Friday, December 24, 2021

Quick Sips 12/24/2021

For those keeping score, yes, I’m still on my slowdown. And, given the next two weeks will have holidays and etc, it might continue to be slow for a while. But I’m still going. And I even have an early holiday present, because I’m covering Baffling Magazine a little bit early! Adding to that is my looks at the December Lightspeed and Fantasy, which means that numbers-wise I’m about where I have been recently. More than that, I’m starting to tick off more magazines that I’ve been covering forever that I won’t be covering in the same way anymore. Which makes me a little sad, even as it’s extremely necessary. Anyway, onward!

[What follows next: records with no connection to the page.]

(** With the model out of reach, the page still shows a report: the type
    [Commercial], the law [Unknown], no clauses, and the one risk that says
    the analysis could not be completed, counted under "medium". *)
Theorem process_contract_offline (text : pystr) (w : World) :
  (forall p w0, fst (model_invoke p w0) = None) ->
  exists w',
    process_contract text w
    = (Report {| contract_type := py "Commercial"; governing_law := py "Unknown";
                 key_clauses := []; clause_risks := [] |}
              [error_risk]
              (highlight_risks_in_text text [error_risk])
              [(py "high", 0); (py "medium", 1); (py "low", 0)],
       w').
Proof.
  intro Hdown.
  assert (Hnone : forall p w0, exists w1, model_invoke p w0 = (None, w1)).
  { intros p w0. specialize (Hdown p w0).
    destruct (model_invoke p w0) as [r w1]. cbn in Hdown. subst. now exists w1. }
  unfold process_contract, analyze_contract_full, analyze_contract_comprehensive,
    detect_contract_type_llm, detect_governing_law_llm, extract_key_clauses_llm,
    llm_review, bind, ret.
  destruct (Hnone (CONTRACT_TYPE_DETECTION_PROMPT (truncate 4000 text)) w) as [w1 ->].
  destruct (Hnone (GOVERNING_LAW_DETECTION_PROMPT (truncate 4000 text)) w1) as [w2 ->].
  destruct (Hnone (KEY_CLAUSES_EXTRACTION_PROMPT (truncate 6000 text)) w2) as [w3 ->].
  cbn [assess_clauses ret contract_type governing_law].
  match goal with
  | |- context [model_invoke ?p w3] => destruct (Hnone p w3) as [w4 ->]
  end.
  exists w4. reflexivity.
Qed.

End Mappings.

Lemma process_contract_offline_witness :
  fst (@process_contract offline_runtime fee_text tt)
  = Report {| contract_type := py "Commercial"; governing_law := py "Unknown";
              key_clauses := []; clause_risks := [] |}
           [error_risk] fee_text
           [(py "high", 0); (py "medium", 1); (py "low", 0)].
Proof.
  destruct (@process_contract_offline offline_runtime fee_text tt
              (fun _ _ => eq_refl)) as [w' H].
  rewrite H. reflexivity.
Defined.

(* ================================================================== *)
(** * Properties: splitting and searching *)
(* ================================================================== *)

Lemma startswith_app (p rest : pystr) : startswith p (p ++ rest) = true.
Proof.
  induction p as [|c p IH]; [reflexivity|].
  cbn [app startswith]. now rewrite N.eqb_refl, IH.
Qed.

Lemma split_scan_clear (sep a tail cur : pystr) :
  clear_of sep a tail = true ->
  split_scan sep 0 cur (a ++ tail) = split_scan sep 0 (rev a ++ cur) tail.
Proof.
  revert cur. induction a as [|x a IH]; intros cur H; [reflexivity|].
  cbn [clear_of] in H. apply andb_true_iff in H as [H1 H2].
  apply negb_true_iff in H1. cbn [app] in *. cbn [split_scan]. rewrite H1.
  rewrite (IH _ H2). cbn [rev]. now rewrite <- app_assoc.
Qed.

Lemma split_scan_skip (sep x rest cur : pystr) :
  split_scan sep (length x) cur (x ++ rest) = split_scan sep 0 cur rest.
Proof. induction x as [|c x IH]; [reflexivity | exact IH]. Qed.

Lemma split_scan_at_separator (sep rest cur : pystr) :
  sep <> [] ->
  split_scan sep 0 cur (sep ++ rest) = rev cur :: split_scan sep 0 [] rest.
Proof.
  intro Hsep. destruct sep as [|h sep']; [contradiction|].
  pose proof (startswith_app (h :: sep') rest) as Hs.
  pose proof (split_scan_skip (h :: sep') sep' rest []) as Hk.
  cbn [app] in *. cbn [split_scan]. rewrite Hs. f_equal.
  replace (length (h :: sep') - 1) with (length sep') by (cbn [length]; lia).
  exact Hk.
Qed.

(** A field in front of a separator is cut off as it is. *)
Lemma split_field (sep a rest : pystr) :
  sep <> [] -> clear_of sep a (sep ++ rest) = true ->
  split sep (a ++ sep ++ rest) = a :: split sep rest.
Proof.
  intros Hsep H. unfold split. rewrite (split_scan_clear _ _ _ _ H).
  rewrite (split_scan_at_separator _ _ _ Hsep).
  now rewrite app_nil_r, rev_involutive.
Qed.

Lemma split_last (sep a : pystr) :
  clear_of sep a [] = true -> split sep a = [a].
Proof.
  intro H. unfold split. rewrite <- (app_nil_r a) at 1.
  rewrite (split_scan_clear _ _ _ _ H). cbn. now rewrite app_nil_r, rev_involutive.
Qed.

Lemma contains_app (sep a rest : pystr) : contains sep (a ++ sep ++ rest) = true.
Proof.
  induction a as [|x a IH].
  - cbn [app]. destruct (sep ++ rest) eqn:E; cbn [contains]; rewrite <- E;
      now rewrite startswith_app.
  - cbn [app contains]. rewrite IH. apply orb_true_r.
Qed.

Lemma find_clear (sep a rest : pystr) :
  clear_of sep a (sep ++ rest) = true ->
  find sep (a ++ sep ++ rest) = Z.of_nat (length a).
Proof.
  induction a as [|x a IH]; intro H.
  - cbn [app length]. destruct (sep ++ rest) eqn:E; cbn [find]; rewrite <- E;
      now rewrite startswith_app.
  - cbn [clear_of] in H. apply andb_true_iff in H as [H1 H2].
    apply negb_true_iff in H1. cbn [app] in *. cbn [find]. rewrite H1, (IH H2).
    destruct (Z.of_nat (length a) <? 0)%Z eqn:E; [apply Z.ltb_lt in E; lia|].
    cbn [length]. lia.
Qed.

(** A separator cannot start where one of its characters is missing. *)
Lemma clear_no_head (h : char) (sep a tail : pystr) :
  ~ In h a -> clear_of (h :: sep) a tail = true.
Proof.
  induction a as [|x a IH]; intro H; [reflexivity|].
  cbn [clear_of app startswith].
  destruct (N.eqb h x) eqn:E.
  - apply N.eqb_eq in E. subst. elim H. now left.
  - cbn [andb negb]. apply IH. intro Hin. apply H. now right.
Qed.

Lemma clear_no_second (h s : char) (sep a tail : pystr) :
  ~ In s a -> match tail with c :: _ => c <> s | [] => True end ->
  clear_of (h :: s :: sep) a tail = true.
Proof.
  induction a as [|x a IH]; intros H Ht; [reflexivity|].
  cbn [clear_of]. rewrite IH; [|intro Hin; apply H; now right | exact Ht].
  rewrite andb_true_r. apply negb_true_iff. cbn [app startswith].
  destruct (N.eqb h x); [|reflexivity]. cbn [andb].
  destruct a as [|y a'].
  - cbn [app]. destruct tail as [|c tail']; [reflexivity|].
    destruct (N.eqb s c) eqn:E; [|reflexivity].
    apply N.eqb_eq in E. subst. contradiction.
  - cbn [app]. destruct (N.eqb s y) eqn:E; [|reflexivity].
    apply N.eqb_eq in E. subst. elim H. right. now left.
Qed.

Lemma startswith_In (p s : pystr) (c : char) :
  startswith p s = true -> In c p -> In c s.
Proof.
  revert s. induction p as [|x p IH]; intros s H Hin; [contradiction|].
  destruct s as [|y s]; [discriminate|]. cbn in H.
  apply andb_true_iff in H as [Hx Hp]. apply N.eqb_eq in Hx. subst.
  destruct Hin as [-> | Hin]; [now left | right; now apply IH].
Qed.

(** [replace] finds nothing to replace where a character of [old] does not
    occur. *)
Lemma replace_scan_absent (old new s : pystr) (c : char) :
  In c old -> ~ In c s -> replace_scan old new 0 s = s.
Proof.
  intros Hc. induction s as [|x s IH]; intro Hs; [reflexivity|].
  cbn [replace_scan].
  destruct (startswith old (x :: s)) eqn:E.
  - elim Hs. now apply (startswith_In old).
  - rewrite IH; [reflexivity|]. intro Hin. apply Hs. now right.
Qed.

Lemma replace_scan_skip (old new x rest : pystr) :
  replace_scan old new (length x) (x ++ rest) = replace_scan old new 0 rest.
Proof.
  induction x as [|c x IH]; [reflexivity|]. cbn [length app].
  destruct rest; exact IH.
Qed.

Lemma replace_scan_at (old new rest : pystr) :
  old <> [] ->
  replace_scan old new 0 (old ++ rest) = new ++ replace_scan old new 0 rest.
Proof.
  intro Hne. destruct old as [|h old']; [contradiction|].
  pose proof (startswith_app (h :: old') rest) as Hs.
  pose proof (replace_scan_skip (h :: old') new old' rest) as Hk.
  cbn [app] in *. cbn [replace_scan]. rewrite Hs. f_equal.
  replace (length (h :: old') - 1) with (length old') by (cbn [length]; lia).
  exact Hk.
Qed.

(** The label in front of a field is taken off and the field is kept. *)
Lemma drop_label_field (label field : pystr) (c : char) :
  label <> [] -> In c label -> ~ In c field ->
  drop_label label (label ++ field) = field.
Proof.
  intros Hne Hc Hf. unfold drop_label. rewrite startswith_app.
  unfold replace. destruct label as [|h label']; [contradiction|].
  rewrite (replace_scan_at _ _ _ Hne).
  now rewrite (replace_scan_absent _ _ _ c).
Qed.
(* ================================================================== *)
(** * Properties: the grammar of the risk lines *)
(* ================================================================== *)

Lemma no_delimiter_spec (s : pystr) :
  no_delimiter s = true -> ~ In 45%N s /\ ~ In 58%N s /\ ~ In 10%N s.
Proof.
  unfold no_delimiter. rewrite forallb_forall. intro H.
  repeat split; intro Hin; specialize (H _ Hin); discriminate.
Qed.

NOTE: This will be a recurring note that will run with every Quick Sips. First, please note that I don’t necessarily mention every story or poem out in an issue. I am giving myself permission to either DNF stories, or else finish and just not comment on them. Please don’t assume it’s because I disliked the work! There are many reasons I might chose not to comment on a piece, and I reserve the right to do just that. Second, you might notice the notations at the end of the micro reviews and wonder what the [c# t#] is. These are for the Scales of Relative Grimness and a full explanation of them can be found through the tab at the top of the page or through this link. With that said, let’s get to the reviews!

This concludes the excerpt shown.